WHAT THIS TASK INVOLVES. Could you print exactly the lines of the listing below, starting at the line that has "match Qcompare (x" and ending at the line that has "End Message.", and only those lines?

RECORDS SHOWN.
(** * DeepFillV2: the training orchestration of [deepfillv2.py]

    A shallow embedding of the [DeepFillV2] Lightning module: its
    constructor, [configure_optimizers], the three data loader builders,
    [training_step] and [on_epoch_end], together with the tensor and array
    primitives these methods call.

    - Tensor entries are kept abstract behind the interface [Scalar]; the
      orchestration theorems hold for every implementation of it.  Facts
      that depend on arithmetic identities ask for [ExactArith], or for
      [FiniteArith] where only the identities of floating-point arithmetic
      on finite numbers are needed.  [IEEE] gives binary64 floats as
      scalars, [Exact] the rationals.
    - A Python exception is a [Raise] result; the state reached when the
      exception leaves the method is kept.
    - The generator, the discriminator and the reconstruction loss are
      imported by the module and are reached through the interface
      [Networks]. *)

From Stdlib Require Import Ascii String List ZArith QArith Qcanon Bool Lia Lqa Arith.
From Stdlib Require Floats.
Import ListNotations.

Set Implicit Arguments.

(** ** Python results *)

Inductive exn : Type :=
| RuntimeError      (* torch: shapes that do not broadcast or concatenate *)
| ValueError        (* numpy: bad axes, shapes, or nothing to concatenate *)
| IndexError
| AttributeError.

Inductive result (A : Type) : Type :=
| Ok (a : A)
| Raise (e : exn).
Arguments Ok {A} a.
Arguments Raise {A} e.

Definition rbind {A B} (r : result A) (k : A -> result B) : result B :=
  match r with
  | Ok a => k a
  | Raise e => Raise e
  end.

Declare Scope result_scope.
Delimit Scope result_scope with result.
Notation "x <~ c ;; k" := (rbind c (fun x => k))
  (at level 61, c at next level, right associativity) : result_scope.

(** ** Scalars *)

(** The operations the module performs on tensor entries and on Python
    floats.  [lit q] is the scalar a numeric literal denotes, [trunc] the
    integer part kept by a cast to an integer type. *)
Class Scalar (T : Type) : Type := {
  lit : Q -> T;
  sadd : T -> T -> T;
  ssub : T -> T -> T;
  smul : T -> T -> T;
  sdiv : T -> T -> T;
  sneg : T -> T;
  sabs : T -> T;
  sleb : T -> T -> bool;
  trunc : T -> Z
}.

(** The identities of exact arithmetic used below: the neutral and the
    absorbing element, and the order against a difference and a sum. *)
Class ExactArith (T : Type) `{Scalar T} : Prop := {
  sadd_0_l : forall x, sadd (lit 0) x = x;
  sadd_0_r : forall x, sadd x (lit 0) = x;
  smul_1_r : forall x, smul x (lit 1) = x;
  smul_0_r : forall x, smul x (lit 0) = lit 0;
  ssub_1_0 : ssub (lit 1) (lit 0) = lit 1;
  ssub_1_1 : ssub (lit 1) (lit 1) = lit 0;
  sleb_sub : forall a b, sleb a b = true -> sleb (ssub a b) (lit 0) = true;
  sleb_add : forall a b, sleb b (sneg a) = true -> sleb (sadd a b) (lit 0) = true
}.

(** The identities that floating-point arithmetic keeps.  [finite x] holds
    of a number: not of an infinity, not of NaN.  [same x y] is the
    comparison [x == y], under which the two zeros are one number.  A
    product with 0 is a zero for a finite factor only (it is NaN for an
    infinity), and a zero is neutral for the sum up to [same]. *)
Class FiniteArith (T : Type) `{Scalar T} : Type := {
  finite : T -> Prop;
  same : T -> T -> Prop;
  finite_0 : finite (lit 0);
  finite_1 : finite (lit 1);
  same_refl : forall x, finite x -> same x x;
  smul_one : forall x, smul x (lit 1) = x;
  smul_zero : forall x, finite x -> same (smul x (lit 0)) (lit 0);
  sadd_zero_l : forall z x, same z (lit 0) -> finite x -> same (sadd z x) x;
  sadd_zero_r : forall z x, same z (lit 0) -> finite x -> same (sadd x z) x;
  one_minus_zero : ssub (lit 1) (lit 0) = lit 1;
  one_minus_one : ssub (lit 1) (lit 1) = lit 0
}.

(** [torch.nn.functional.relu] on one entry. *)
Definition relu {T} `{Scalar T} (x : T) : T :=
  if sleb x (lit 0) then lit 0 else x.

(** [ndarray.astype(np.uint8)] on one entry: the fraction is dropped and
    the integer is kept modulo 2^8, so that 328.06 becomes 72. *)
Definition astype_uint8 {T} `{Scalar T} (x : T) : Z := (trunc x) mod 256.

(** ** Tensors and arrays *)

(** A tensor is its shape and its entries by multi-index. *)
Record tensor (A : Type) : Type := mkTensor {
  shape : list nat;
  get : list nat -> A
}.

Definition tmap {A B} (f : A -> B) (t : tensor A) : tensor B :=
  mkTensor (shape t) (fun i => f (get t i)).

(** All multi-indices of a shape, in row-major order. *)
Fixpoint indices (s : list nat) : list (list nat) :=
  match s with
  | [] => [[]]
  | d :: s' => flat_map (fun i => map (cons i) (indices s')) (seq 0 d)
  end.

Definition elements {A} (t : tensor A) : list A :=
  map (get t) (indices (shape t)).

Definition numel {A} (t : tensor A) : nat := fold_right Nat.mul 1%nat (shape t).

(** Broadcasting of two dimensions, then of two shapes aligned at their
    last dimension. *)
Definition broadcast_dim (d1 d2 : nat) : option nat :=
  if (d1 =? d2)%nat then Some d1
  else if (d1 =? 1)%nat then Some d2
  else if (d2 =? 1)%nat then Some d1
  else None.

Fixpoint broadcast_rev (s1 s2 : list nat) : option (list nat) :=
  match s1, s2 with
  | [], s => Some s
  | s, [] => Some s
  | d1 :: r1, d2 :: r2 =>
      match broadcast_dim d1 d2, broadcast_rev r1 r2 with
      | Some d, Some r => Some (d :: r)
      | _, _ => None
      end
  end.

Definition broadcast_shapes (s1 s2 : list nat) : option (list nat) :=
  option_map (@rev nat) (broadcast_rev (rev s1) (rev s2)).

(** The index read in an operand of shape [s] for the index [i] of the
    broadcast result: leading dimensions the operand lacks are dropped and
    a dimension of size 1 is read at 0. *)
Fixpoint bidx_rev (s i : list nat) : list nat :=
  match s, i with
  | d :: s', k :: i' => (if (d =? 1)%nat then 0%nat else k) :: bidx_rev s' i'
  | _, _ => []
  end.

Definition bidx (s i : list nat) : list nat := rev (bidx_rev (rev s) (rev i)).

(** An entrywise binary operation with broadcasting; [e] is the exception
    of the library at hand for shapes that do not broadcast. *)
Definition binop {A} (e : exn) (f : A -> A -> A) (a b : tensor A) : result (tensor A) :=
  match broadcast_shapes (shape a) (shape b) with
  | Some s => Ok (mkTensor s (fun i => f (get a (bidx (shape a) i)) (get b (bidx (shape b) i))))
  | None => Raise e
  end.
Lemma ltb_V (x y : spec_float) :
  fin x = true -> fin y = true -> (SFltb x y = true <-> V x < V y).
Proof.
  intros Hx Hy. unfold SFltb. rewrite (compare_V x y Hx Hy).
  destruct (Z.compare_spec (V x) (V y)); split; intro; try lia; try reflexivity;
    discriminate.
Qed.

(** A binary32 number between two finite ones is finite. *)
Lemma fin_between (x lo hi : spec_float) :
  valid_binary 24 128 x = true -> fin lo = true -> fin hi = true ->
  SFleb lo x = true -> SFleb x hi = true ->
  fin x = true /\ V lo <= V x <= V hi.
Proof.
  intros Hv Hlo Hhi L1 L2.
  assert (Hx : fin x = true).
  { destruct x as [s|s| |s m e]; cbn [fin valid_binary]; try assumption; try reflexivity.
    - destruct s.
      + destruct lo; cbn in Hlo, L1; discriminate.
      + destruct hi; cbn in Hhi, L2; discriminate. }
  split; [exact Hx|]. split; apply leb_V; assumption.
Qed.

Lemma V_inj_finite (x : spec_float) s m e :
  fin x = true -> bounded 24 128 m e = true ->
  V x = V (S754_finite s m e) -> x = S754_finite s m e.
Proof.
  intros Hx Hb HV.
  pose proof (compare_V x (S754_finite s m e) Hx Hb) as C.
  rewrite HV, Z.compare_refl in C.
  pose proof (bounded_digits _ _ Hb) as (He & _).
  pose proof (pow2_pos (e + 298) ltac:(lia)) as P.
  destruct x as [sx|sx| |sx mx ex]; cbn [fin] in Hx; try discriminate.
  - cbn [V] in HV. destruct s; cbn [cond_Zopp] in HV; nia.
  - pose proof (bounded_digits _ _ Hx) as (Hex & _).
    pose proof (pow2_pos (ex + 298) ltac:(lia)) as PX.
    cbn [V] in HV.
    assert (sx = s) as -> by (destruct sx, s; cbn [cond_Zopp] in HV; try reflexivity; nia).
    cbn [SFcompare] in C.
    assert (E : match ex ?= e with
                | Eq => Pos.compare_cont Eq mx m | Lt => Lt | Gt => Gt end = Eq).
    { destruct s; injection C as C; [|exact C].
      destruct (ex ?= e); try discriminate.
      destruct (Pos.compare_cont Eq mx m); try discriminate; reflexivity. }
    destruct (Z.compare_spec ex e) as [-> | |]; try discriminate.
    apply Pos.compare_eq in E. subst. reflexivity.
Qed.

(** Rounding never produces a NaN from a non-negative mantissa. *)
Lemma shr_m_nonneg r e k : 0 <= shr_m r -> 0 <= shr_m (fst (shr r e k)).
Proof.
  intro H. destruct (Z_le_gt_dec k 0) as [L|L].
  - rewrite shr_nonpos by exact L. exact H.
  - destruct (shr_spec r e k H ltac:(lia)) as (_ & -> & _).
    apply Z.div_pos; [exact H | apply pow2_pos; lia].
Qed.

Lemma round_aux_not_nan s m e l :
  0 <= m -> binary_round_aux 24 128 s m e l <> S754_nan.
Proof.
  intro Hm. unfold binary_round_aux, shr_fexp.
  set (k1 := fexp 24 128 (Zdigits2 m + e) - e).
  pose proof (shr_m_nonneg (shr_record_of_loc m l) e k1) as N1.
  destruct (shr (shr_record_of_loc m l) e k1) as [r1 e1]. cbn [fst] in N1.
  assert (H1 : 0 <= shr_m r1).
  { apply N1. destruct l as [|[| |]]; exact Hm. }
  set (m2 := round_nearest_even (shr_m r1) (loc_of_shr_record r1)).
  assert (H2 : 0 <= m2) by (pose proof (round_nearest_even_bounds r1); unfold m2; lia).
  set (k2 := fexp 24 128 (Zdigits2 m2 + e1) - e1).
  pose proof (shr_m_nonneg (shr_record_of_loc m2 loc_Exact) e1 k2 H2) as N2.
  destruct (shr (shr_record_of_loc m2 loc_Exact) e1 k2) as [r2 e2]. cbn [fst] in N2.
  destruct (shr_m r2) as [|p|p]; [discriminate| |lia].
  destruct (e2 <=? 128 - 24); discriminate.
Qed.

Lemma div_not_nan (x : spec_float) sy my ey :
  fin x = true -> SFdiv 24 128 x (S754_finite sy my ey) <> S754_nan.
Proof.
  intro Hx. destruct x as [sx|sx| |sx mx ex]; cbn [fin] in Hx; try discriminate.
  cbn [SFdiv]. unfold SFdiv_core_binary.
  set (m' := match _ with Z0 => _ | Zpos _ => _ | Zneg _ => _ end).
  assert (Hm' : 0 <= m').
  { unfold m'. match goal with |- 0 <= match ?s with _ => _ end => destruct s end;
      try lia. apply Z.shiftl_nonneg. lia. }
  pose proof (Z.div_pos m' (Zpos my) Hm' ltac:(lia)) as Hq.
  unfold Z.div in Hq. destruct (Z.div_eucl m' (Zpos my)) as [q r]. cbn [fst] in Hq.
  apply round_aux_not_nan. exact Hq.
Qed.


Lemma PWR_CAP_eq : PWR_CAP = S754_finite false 16760439 (-24).
Proof. vm_compute. reflexivity. Qed.
Lemma PWR_MIN_eq : PWR_MIN = S754_finite false 10737418 (-30).
Proof. vm_compute. reflexivity. Qed.
Lemma PWR_MAX_eq : PWR_MAX = S754_finite false 8388608 (-23).
Proof. vm_compute. reflexivity. Qed.

Lemma SFcompare_antisym (x y : spec_float) :
  SFcompare y x = option_map CompOpp (SFcompare x y).
Proof.
  destruct x as [sx|sx| |sx mx ex], y as [sy|sy| |sy my ey]; cbn [SFcompare option_map];
    try reflexivity;
    try (destruct sx; reflexivity); try (destruct sy; reflexivity);
    try (destruct sx, sy; reflexivity).
  f_equal. rewrite (Z.compare_antisym ey ex).
  destruct sx, sy; try reflexivity;
    destruct (ey ?= ex); cbn [CompOpp]; try reflexivity;
    change (Pos.compare_cont Eq mx my) with (Pos.compare mx my);
    change (Pos.compare_cont Eq my mx) with (Pos.compare my mx);
    rewrite (Pos.compare_antisym my mx);
    destruct (Pos.compare my mx); reflexivity.
Qed.

Lemma SFltb_false_leb (x y : spec_float) :
  x <> S754_nan -> y <> S754_nan -> SFltb x y = false -> SFleb y x = true.
Proof.
  intros Hx Hy H. unfold SFltb, SFleb in *. rewrite (SFcompare_antisym x y).
  destruct (SFcompare x y) as [[| |]|] eqn:E; cbn; try reflexivity; try discriminate.
  destruct x, y; cbn in E; congruence.
Qed.

Lemma SFltb_MAX_CAP (c : spec_float) :
  SFltb PWR_MAX c = true -> SFltb PWR_CAP c = true.
Proof.
  rewrite PWR_CAP_eq, PWR_MAX_eq. unfold SFltb.
  destruct c as [s|s| |s m e]; cbn [SFcompare]; try discriminate.
  - destruct s; auto.
  - destruct s; [discriminate|].
    destruct (Z.compare_spec (-23) e) as [E|L|G]; intro H; try discriminate.
    + subst e. reflexivity.
    + destruct (Z.compare_spec (-24) e); (reflexivity || lia).
Qed.
(** Lines 61-70: what [find_best_match] returns once [extractOne] has
    returned [result]. *)
Definition accept (result : option (str * Q * nat)) : option (str * Q) :=
  match result with
  | Some (matched_question, score, _) =>
      if Qle_bool FUZZY_THRESHOLD score then
        match answer_for corpus matched_question with
        | Some a => Some (a, score)
        | None => None                    (* the loop ends: fall through *)
        end
      else None
  | None => None
  end.

(** [not user_question or not user_question.strip()] *)
Definition is_blank (user_question : str) : bool :=
  negb (truthy user_question) || negb (truthy (strip user_question)).

Definition best_match (user_question : str) : option (str * Q) :=
  if is_blank user_question then None
  else
    let questions := map QA.question corpus in
    let result := process.extractOne scorer user_question questions in
    accept result.

End Matcher.

Definition find_best_match (user_question : str) : option (str * Q) :=
  best_match fuzz.token_set_ratio PREDEFINED_QA user_question.

(* ===================================================================== *)
(** ** The OpenAI client and the effects of the fallback path *)
(* ===================================================================== *)

(** What the client can raise.  All of these derive from [Exception];
    [exc_str e] is [str(e)]. *)
Inductive exc_type :=
| APIConnectionError        (* network error *)
| AuthenticationError       (* rejected credential *)
| APITimeoutError           (* timeout *)
| APIResponseValidationError (* malformed response *)
| IndexError                (* [choices[0]] on an empty list *)
| OtherException.

Record exception := { exc_kind : exc_type; exc_str : str }.

Inductive role := system | user.

(** The arguments of [OpenAI(api_key=...).chat.completions.create(...)]. *)
Record request := {
  api_key : str;
  model : str;
  messages : list (role * str);
  max_tokens : Z;
  temperature : Q
}.

(** The response object, reduced to what the code reads:
    [response.choices[i].message.content] for each [i].  The client types
    the content of a message [Optional[str]]: it is a text or [None]. *)
Record ChatCompletion := { choices : list (option str) }.

(** How one call to the service ends. *)
Inductive reply :=
| Completed (response : ChatCompletion)
| Failed (e : exception).

(** Computations that may call the service or raise. *)
Inductive eff (A : Type) : Type :=
| Ret (a : A)
| Raise (e : exception)
| Call (req : request) (k : reply -> eff A).

Arguments Ret {A} a.
Arguments Raise {A} e.
Arguments Call {A} req k.

Fixpoint bind {A B : Type} (m : eff A) (f : A -> eff B) : eff B :=
  match m with
  | Ret a => f a
  | Raise e => Raise e
  | Call req k => Call req (fun r => bind (k r) f)
  end.

Notation "x <- m ;; f" := (bind m (fun x => f))
  (at level 61, m at next level, right associativity).

(** [try: body  except Exception as e: handler(e)] *)
Fixpoint try_except {A : Type} (body : eff A) (handler : exception -> eff A)
  : eff A :=
  match body with
  | Ret a => Ret a
  | Raise e => handler e
  | Call req k => Call req (fun r => try_except (k r) handler)
  end.

(** [client.chat.completions.create(...)]: returns the response or raises. *)
Definition chat_completions_create (req : request) : eff ChatCompletion :=
  Call req (fun r =>
    match r with
    | Completed response => Ret response
    | Failed e => Raise e
    end).

(** [choices[0]] *)
Definition first_choice (response : ChatCompletion) : eff (option str) :=
  match choices response with
  | content :: _ => Ret content
  | [] => Raise {| exc_kind := IndexError;
                   exc_str := py "list index out of range" |}
  end.

Definition apology : str :=
  py "I apologize, but I'm having trouble connecting to my knowledge base. Error: ".

Definition fallback_request (user_question key : str) : request :=
  {| api_key := key;
     model := py "gpt-3.5-turbo";
     messages :=
       [ (system, py "You are a helpful customer support assistant. Be concise and friendly.");
         (user, user_question) ];
     max_tokens := 300;
     temperature := 7 # 10 |}.

(** The body of the [try] block. *)
Definition request_completion (user_question key : str) : eff (option str) :=
  response <- chat_completions_create (fallback_request user_question key) ;;
  first_choice response.

Definition get_openai_response (user_question key : str) : eff (option str) :=
  try_except (request_completion user_question key)
    (fun e => Ret (Some (apology ++ exc_str e))).

(* ===================================================================== *)
(** ** [app.py]: the resolver *)
(* ===================================================================== *)

(** Nearest integer, ties to the even one. *)
Definition round_half_even (x : Q) : Z :=
  let f := Qfloor x in
  match Qcompare (x - inject_Z f) (1 # 2) with
  | Lt => f
  | Gt => (f + 1)%Z
  | Eq => if Z.even f then f else (f + 1)%Z
  end.

Definition digits (z : Z) : str :=
  py (NilZero.string_of_uint (N.to_uint (Z.to_N z))).

(** [f"{score:.0f}"] *)
Definition format_0f (score : Q) : str :=
  if process.Qlt_bool score 0
  then py "-" ++ digits (round_half_even (- score))
  else digits (round_half_even score).

(** The dict [get_agent_response] returns. *)
Record AgentResponse := { answer : option str; source : str }.

Definition predefined_source (score : Q) : str :=
  py "predefined (match: " ++ format_0f score ++ py "%)".

Definition get_agent_response (user_question key : str) : eff AgentResponse :=
  let match_result := find_best_match user_question in
  match match_result with
  | Some (answer, score) =>
      Ret {| answer := Some answer; source := predefined_source score |}
  | None =>
      answer <- get_openai_response user_question key ;;
      Ret {| answer := answer; source := py "OpenAI" |}
  end.

(* ===================================================================== *)
(** ** [app.py]: the chat page ([main])

    Streamlit runs [main] from the top once per user action.  One run is
    embedded as a function of what the run reads (the environment variable,
    the value [st.chat_input] returns, whether [st.button] was clicked, and
    [st.session_state]) to the session state it leaves, the elements it
    draws, in order, and the way it ends. *)
(* ===================================================================== *)

(** One dict of [st.session_state.messages]. *)
Module Message.
Record t := { role : str; content : option str; source : option str }.
End Message.

(** The Streamlit calls of [main], as the elements they draw.  A [with]
    block is the element with what is drawn inside it.  [st.markdown]
    takes any object: [main] passes it texts, and the answer of a
    response, which may be [None]. *)
Module st.
#[warnings="-register-all"]
Inductive element :=
| set_page_config (page_title page_icon layout : str)
| title (body : str)
| markdown (body : option str)
| error (body : str)
| info (body : str)
| warning (body : str)
| caption (body : str)
| header (body : str)
| divider
| chat_input (placeholder : str)
| button (label : str)
| chat_message (name : str) (inside : list element)
| spinner (text : str) (inside : list element)
| sidebar (inside : list element).
End st.

(** What one run reads from outside the script. *)
Record run_input := {
  OPENAI_API_KEY : option str;   (* [os.getenv("OPENAI_API_KEY")] *)
  chat_input : option str;       (* what [st.chat_input(...)] returns *)
  clear_clicked : bool           (* what [st.button(...)] returns *)
}.

(** How a run of the script ends. *)
Inductive ending :=
| finished        (* the end of [main] is reached *)
| stopped         (* [st.stop()] *)
| returned        (* the [return] of line 176 *)
| rerun.          (* [st.rerun()] *)

Record page := {
  session_state : option (list Message.t);  (* [st.session_state.messages] *)
  drawn : list st.element;
  ended : ending
}.

Definition nl : str := [10%N].

Definition robot : str := [129302%N].                  (* U+1F916 *)
Definition warning_sign : str := [9888%N; 65039%N].    (* U+26A0 U+FE0F *)
Definition light_bulb : str := [128161%N].             (* U+1F4A1 *)
Definition wastebasket : str := [128465%N; 65039%N].   (* U+1F5D1 U+FE0F *)

Definition placeholder_key : str := py "your_openai_api_key_here".

Definition welcome_message : Message.t :=
  {| Message.role := py "assistant";
     Message.content := Some (py "Hello! I'm here to help you learn about Thoughtful AI's automation agents. You can ask me about EVA, CAM, PHIL, or any general questions you might have!");
     Message.source := None |}.

Definition cleared_message : Message.t :=
  {| Message.role := py "assistant";
     Message.content := Some (py "Chat cleared! How can I help you?");
     Message.source := None |}.

Definition page_head : list st.element :=
  [ st.set_page_config (py "Thoughtful AI Support Agent") robot (py "centered");
    st.title (robot ++ py " Thoughtful AI Support Agent");
    st.markdown (Some (py "Ask me anything about Thoughtful AI's automation agents or general questions!")) ].

Definition key_missing_notice : list st.element :=
  [ st.error (warning_sign ++ py " OpenAI API key not found! Please set OPENAI_API_KEY in your .env file.");
    st.info (py "See README.md for setup instructions.") ].

(** [f"*Source: {source}*"] *)
Definition source_caption (source : str) : st.element :=
  st.caption (py "*Source: " ++ source ++ py "*").

(** The body of the display loop, lines 166-169. *)
Definition show_message (message : Message.t) : st.element :=
  st.chat_message (Message.role message)
    (st.markdown (Message.content message)
     :: match Message.source message with      (* [message.get("source")] *)
        | Some source => if truthy source then [source_caption source] else []
        | None => []
        end).

Definition example_questions : str :=
  nl ++ py "        **About Thoughtful AI:**" ++
  nl ++ py "        - What does EVA do?" ++
  nl ++ py "        - Tell me about CAM" ++
  nl ++ py "        - How does PHIL work?" ++
  nl ++ py "        - What are the benefits?" ++
  nl ++ py "        " ++
  nl ++ py "        **General Questions:**" ++
  nl ++ py "        - What is machine learning?" ++
  nl ++ py "        - How can AI help healthcare?" ++
  nl ++ py "        ".

Definition sidebar_block : st.element :=
  st.sidebar
    [ st.header (light_bulb ++ py " Example Questions");
      st.markdown (Some example_questions);
      st.divider;
      st.button (wastebasket ++ py " Clear Chat History") ].

Definition user_message (user_input : str) : Message.t :=
  {| Message.role := py "user";
     Message.content := Some user_input;
     Message.source := None |}.

Definition assistant_message (response : AgentResponse) : Message.t :=
  {| Message.role := py "assistant";
     Message.content := answer response;
     Message.source := Some (source response) |}.

(** Lines 204-227: the sidebar, and the button in it. *)
Definition draw_sidebar (input : run_input) (messages : list Message.t)
    (drawn : list st.element) : page :=
  if clear_clicked input
  then {| session_state := Some [cleared_message];
          drawn := drawn ++ [sidebar_block];
          ended := rerun |}
  else {| session_state := Some messages;
          drawn := drawn ++ [sidebar_block];
          ended := finished |}.

Definition main (input : run_input) (session : option (list Message.t))
  : eff page :=
  let api_key := OPENAI_API_KEY input in
  let key_missing :=               (* [not api_key or api_key == "..."] *)
    match api_key with
    | None => true
    | Some key => negb (truthy key) || str_eqb key placeholder_key
    end in
  match api_key, key_missing with
  | Some key, false =>
      (* [if "messages" not in st.session_state] *)
      let messages :=
        match session with
        | None => [welcome_message]
        | Some messages => messages
        end in
      let drawn :=
        page_head ++ map show_message messages
        ++ [st.chat_input (py "Type your question here...")] in
      match chat_input input with
      | Some user_input =>
          if truthy user_input then
            if negb (truthy (strip user_input)) then
              Ret {| session_state := Some messages;
                     drawn := drawn
                              ++ [st.warning (py "Please enter a valid question.")];
                     ended := returned |}
            else
              let messages := messages ++ [user_message user_input] in
              let drawn :=
                drawn ++ [st.chat_message (py "user") [st.markdown (Some user_input)]] in
              response <- get_agent_response user_input key ;;
              let drawn :=
                drawn
                ++ [st.chat_message (py "assistant")
                      [ st.spinner (py "Thinking...") [];
                        st.markdown (answer response);
                        source_caption (source response) ]] in
              let messages := messages ++ [assistant_message response] in
              Ret (draw_sidebar input messages drawn)
          else Ret (draw_sidebar input messages drawn)
      | None => Ret (draw_sidebar input messages drawn)
      end
  | _, _ =>
      Ret {| session_state := session;
             drawn := page_head ++ key_missing_notice;
             ended := stopped |}
  end.
(** First worker pass, at time 0. *)
Definition rigged_pass1 : LLMeshRepository :=
  default rigged_dispatched
    (@run_pass rigged_externals 10 (rigged_env 100) 0%Q 100 rigged_dispatched).

(** The header GET completes. *)
Definition rigged_header_handler : LLMeshHandlerBase :=
  {| hKind := LLMeshHeaderHandler; hMeshID := 10%N; mProcessed := false;
     mHttpHandle := 100; mOffset := 0; mRequestedBytes := MESH_HEADER_SIZE |}.

Definition rigged_header_in : LLMeshRepository :=
  default rigged_pass1
    (@LLMeshHeaderHandler_onCompleted rigged_externals (example_oracle 0)
       rigged_header_handler rigged_response rigged_pass1).

(** Second worker pass, one second later. *)
Definition rigged_pass2 : LLMeshRepository :=
  default rigged_header_in
    (@run_pass rigged_externals 10 (rigged_env 200) 1%Q 100 rigged_header_in).


(** ** Further sample states *)

(** Mesh 10 with its header stored (8 header bytes), LOD 2 and the
    skin block marked in-cache, over a cache blob that is all zeros. *)
Definition blank_header : LLMeshHeader :=
  set_mHeaderSize 8
    {| mVersion := 1; mSkinOffset := 100; mSkinSize := 50;
       mPhysicsConvexOffset := 0; mPhysicsConvexSize := 0;
       mPhysicsMeshOffset := 0; mPhysicsMeshSize := 0;
       mLodOffset := mkLods 0 0 0 0; mLodSize := mkLods 0 0 4 0;
       mHeaderSize := 0; m404 := false;
       mSkinInCache := true; mPhysicsConvexInCache := false;
       mPhysicsMeshInCache := false; mLodInCache := mkLods false false true false |}.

OUTPUT OF THE TASK.
  match Qcompare (x - inject_Z f) (1 # 2) with
  | Lt => f
  | Gt => (f + 1)%Z
  | Eq => if Z.even f then f else (f + 1)%Z
  end.

Definition digits (z : Z) : str :=
  py (NilZero.string_of_uint (N.to_uint (Z.to_N z))).

(** [f"{score:.0f}"] *)
Definition format_0f (score : Q) : str :=
  if process.Qlt_bool score 0
  then py "-" ++ digits (round_half_even (- score))
  else digits (round_half_even score).

(** The dict [get_agent_response] returns. *)
Record AgentResponse := { answer : option str; source : str }.

Definition predefined_source (score : Q) : str :=
  py "predefined (match: " ++ format_0f score ++ py "%)".

Definition get_agent_response (user_question key : str) : eff AgentResponse :=
  let match_result := find_best_match user_question in
  match match_result with
  | Some (answer, score) =>
      Ret {| answer := Some answer; source := predefined_source score |}
  | None =>
      answer <- get_openai_response user_question key ;;
      Ret {| answer := answer; source := py "OpenAI" |}
  end.

(* ===================================================================== *)
(** ** [app.py]: the chat page ([main])

    Streamlit runs [main] from the top once per user action.  One run is
    embedded as a function of what the run reads (the environment variable,
    the value [st.chat_input] returns, whether [st.button] was clicked, and
    [st.session_state]) to the session state it leaves, the elements it
    draws, in order, and the way it ends. *)
(* ===================================================================== *)

(** One dict of [st.session_state.messages]. *)
Module Message.
Record t := { role : str; content : option str; source : option str }.
End Message.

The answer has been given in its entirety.